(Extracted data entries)

#####

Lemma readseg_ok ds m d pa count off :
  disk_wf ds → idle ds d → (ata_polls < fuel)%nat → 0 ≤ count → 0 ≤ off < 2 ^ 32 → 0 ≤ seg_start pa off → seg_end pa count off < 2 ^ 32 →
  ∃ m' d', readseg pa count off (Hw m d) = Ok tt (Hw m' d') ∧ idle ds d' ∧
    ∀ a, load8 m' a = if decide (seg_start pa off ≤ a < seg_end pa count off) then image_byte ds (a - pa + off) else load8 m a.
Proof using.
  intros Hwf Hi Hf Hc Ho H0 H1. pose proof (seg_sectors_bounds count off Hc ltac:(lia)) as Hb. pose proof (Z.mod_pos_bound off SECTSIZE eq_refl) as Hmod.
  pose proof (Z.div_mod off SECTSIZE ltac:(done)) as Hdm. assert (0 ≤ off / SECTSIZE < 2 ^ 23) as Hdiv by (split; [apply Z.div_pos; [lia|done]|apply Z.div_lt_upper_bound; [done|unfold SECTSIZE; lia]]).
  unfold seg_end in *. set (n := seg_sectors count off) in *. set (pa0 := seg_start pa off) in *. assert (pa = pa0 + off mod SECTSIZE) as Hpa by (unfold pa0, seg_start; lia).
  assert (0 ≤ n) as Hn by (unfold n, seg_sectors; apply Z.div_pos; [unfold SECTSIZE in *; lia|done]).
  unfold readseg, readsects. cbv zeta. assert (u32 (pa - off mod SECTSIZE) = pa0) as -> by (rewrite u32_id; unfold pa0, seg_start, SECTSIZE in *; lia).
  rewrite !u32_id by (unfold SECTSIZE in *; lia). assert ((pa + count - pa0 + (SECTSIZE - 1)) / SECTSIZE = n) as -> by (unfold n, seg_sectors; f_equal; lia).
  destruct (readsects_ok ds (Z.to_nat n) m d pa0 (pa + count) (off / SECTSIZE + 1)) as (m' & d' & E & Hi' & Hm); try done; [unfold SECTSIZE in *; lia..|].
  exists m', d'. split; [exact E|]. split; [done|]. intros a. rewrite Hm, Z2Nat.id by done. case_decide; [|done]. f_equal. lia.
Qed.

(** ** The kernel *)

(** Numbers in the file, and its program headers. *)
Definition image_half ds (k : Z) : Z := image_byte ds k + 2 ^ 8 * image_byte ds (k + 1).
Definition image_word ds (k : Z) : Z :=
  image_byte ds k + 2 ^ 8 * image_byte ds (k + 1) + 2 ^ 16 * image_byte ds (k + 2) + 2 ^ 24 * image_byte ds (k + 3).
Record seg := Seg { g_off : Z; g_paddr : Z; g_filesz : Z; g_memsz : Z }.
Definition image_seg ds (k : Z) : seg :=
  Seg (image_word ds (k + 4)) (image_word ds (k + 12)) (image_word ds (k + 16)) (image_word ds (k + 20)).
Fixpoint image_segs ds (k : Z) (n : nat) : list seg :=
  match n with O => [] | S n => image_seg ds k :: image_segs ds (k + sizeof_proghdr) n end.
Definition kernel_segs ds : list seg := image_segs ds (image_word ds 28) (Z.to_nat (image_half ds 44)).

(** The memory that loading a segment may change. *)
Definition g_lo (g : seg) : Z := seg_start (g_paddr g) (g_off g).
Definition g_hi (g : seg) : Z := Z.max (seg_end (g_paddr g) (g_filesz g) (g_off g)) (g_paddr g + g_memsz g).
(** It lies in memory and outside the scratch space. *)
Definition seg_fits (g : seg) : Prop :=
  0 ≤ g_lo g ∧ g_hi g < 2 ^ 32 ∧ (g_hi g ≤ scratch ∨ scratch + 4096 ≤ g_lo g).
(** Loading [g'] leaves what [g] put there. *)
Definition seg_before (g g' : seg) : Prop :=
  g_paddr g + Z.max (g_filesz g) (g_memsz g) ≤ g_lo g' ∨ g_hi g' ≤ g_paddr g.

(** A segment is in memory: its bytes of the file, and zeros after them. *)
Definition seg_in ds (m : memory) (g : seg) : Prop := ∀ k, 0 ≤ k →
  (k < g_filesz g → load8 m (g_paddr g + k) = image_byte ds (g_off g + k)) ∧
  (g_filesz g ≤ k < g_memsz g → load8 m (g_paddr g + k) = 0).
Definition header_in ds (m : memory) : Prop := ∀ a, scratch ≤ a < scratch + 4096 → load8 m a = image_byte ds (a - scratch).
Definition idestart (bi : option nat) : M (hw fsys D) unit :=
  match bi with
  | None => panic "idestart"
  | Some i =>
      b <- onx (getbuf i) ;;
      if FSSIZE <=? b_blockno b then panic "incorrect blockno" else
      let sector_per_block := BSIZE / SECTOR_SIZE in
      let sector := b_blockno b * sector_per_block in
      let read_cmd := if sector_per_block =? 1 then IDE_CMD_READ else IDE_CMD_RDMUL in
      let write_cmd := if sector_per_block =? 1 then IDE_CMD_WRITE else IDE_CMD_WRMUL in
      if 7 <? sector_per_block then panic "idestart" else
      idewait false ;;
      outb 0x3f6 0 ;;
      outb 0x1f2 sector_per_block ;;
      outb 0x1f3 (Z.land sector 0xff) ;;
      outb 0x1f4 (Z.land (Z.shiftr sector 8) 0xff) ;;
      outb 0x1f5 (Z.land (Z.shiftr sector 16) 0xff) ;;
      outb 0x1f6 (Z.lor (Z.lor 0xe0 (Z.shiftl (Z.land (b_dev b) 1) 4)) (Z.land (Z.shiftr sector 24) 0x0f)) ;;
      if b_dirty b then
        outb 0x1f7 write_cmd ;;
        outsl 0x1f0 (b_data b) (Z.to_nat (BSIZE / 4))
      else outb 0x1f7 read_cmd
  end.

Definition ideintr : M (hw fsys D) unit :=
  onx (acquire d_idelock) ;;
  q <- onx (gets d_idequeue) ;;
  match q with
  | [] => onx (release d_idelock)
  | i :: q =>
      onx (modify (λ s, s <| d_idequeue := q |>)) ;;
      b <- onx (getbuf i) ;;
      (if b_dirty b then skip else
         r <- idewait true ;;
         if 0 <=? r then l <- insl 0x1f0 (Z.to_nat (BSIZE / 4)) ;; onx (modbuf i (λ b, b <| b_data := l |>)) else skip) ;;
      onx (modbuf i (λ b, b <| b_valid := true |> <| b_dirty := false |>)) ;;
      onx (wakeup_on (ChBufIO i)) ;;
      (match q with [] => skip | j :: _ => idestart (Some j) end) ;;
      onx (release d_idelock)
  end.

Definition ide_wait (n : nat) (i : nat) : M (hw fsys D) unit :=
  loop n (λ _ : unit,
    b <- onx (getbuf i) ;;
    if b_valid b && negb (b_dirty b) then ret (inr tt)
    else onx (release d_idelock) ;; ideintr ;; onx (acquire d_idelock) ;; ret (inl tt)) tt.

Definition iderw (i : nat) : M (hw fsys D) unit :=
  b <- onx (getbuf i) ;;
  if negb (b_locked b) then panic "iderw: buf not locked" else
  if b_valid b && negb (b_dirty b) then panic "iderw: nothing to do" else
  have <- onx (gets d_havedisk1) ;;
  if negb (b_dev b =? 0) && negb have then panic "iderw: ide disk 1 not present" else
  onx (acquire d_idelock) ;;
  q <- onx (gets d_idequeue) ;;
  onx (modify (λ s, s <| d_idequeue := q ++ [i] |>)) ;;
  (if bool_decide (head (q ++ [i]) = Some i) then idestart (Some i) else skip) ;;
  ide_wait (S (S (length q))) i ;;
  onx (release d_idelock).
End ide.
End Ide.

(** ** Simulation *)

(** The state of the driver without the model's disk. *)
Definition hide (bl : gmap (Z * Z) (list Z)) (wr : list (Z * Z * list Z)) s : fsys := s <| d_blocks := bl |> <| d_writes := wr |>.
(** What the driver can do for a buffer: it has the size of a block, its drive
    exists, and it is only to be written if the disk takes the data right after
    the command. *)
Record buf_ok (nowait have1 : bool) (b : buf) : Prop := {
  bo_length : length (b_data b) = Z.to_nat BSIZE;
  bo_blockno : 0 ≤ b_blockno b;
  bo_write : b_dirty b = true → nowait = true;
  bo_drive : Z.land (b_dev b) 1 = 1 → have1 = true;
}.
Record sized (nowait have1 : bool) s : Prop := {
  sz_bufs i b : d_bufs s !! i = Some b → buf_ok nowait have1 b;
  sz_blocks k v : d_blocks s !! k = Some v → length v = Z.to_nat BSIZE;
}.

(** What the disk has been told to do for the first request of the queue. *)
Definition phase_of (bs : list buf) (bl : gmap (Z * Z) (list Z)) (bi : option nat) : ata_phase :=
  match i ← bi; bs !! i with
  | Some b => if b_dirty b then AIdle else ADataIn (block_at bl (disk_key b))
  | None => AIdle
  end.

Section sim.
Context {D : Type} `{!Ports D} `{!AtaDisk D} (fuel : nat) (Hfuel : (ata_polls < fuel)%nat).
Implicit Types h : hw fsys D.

#####

## ABOUT THIS TASK
Starting at the line that has "Seg (image_word ds" and ending at the line that has "match n with", please write out the lines above exactly, leaving out all others.

## ANSWER
  Seg (image_word ds (k + 4)) (image_word ds (k + 12)) (image_word ds (k + 16)) (image_word ds (k + 20)).
Fixpoint image_segs ds (k : Z) (n : nat) : list seg :=
  match n with O => [] | S n => image_seg ds k :: image_segs ds (k + sizeof_proghdr) n end.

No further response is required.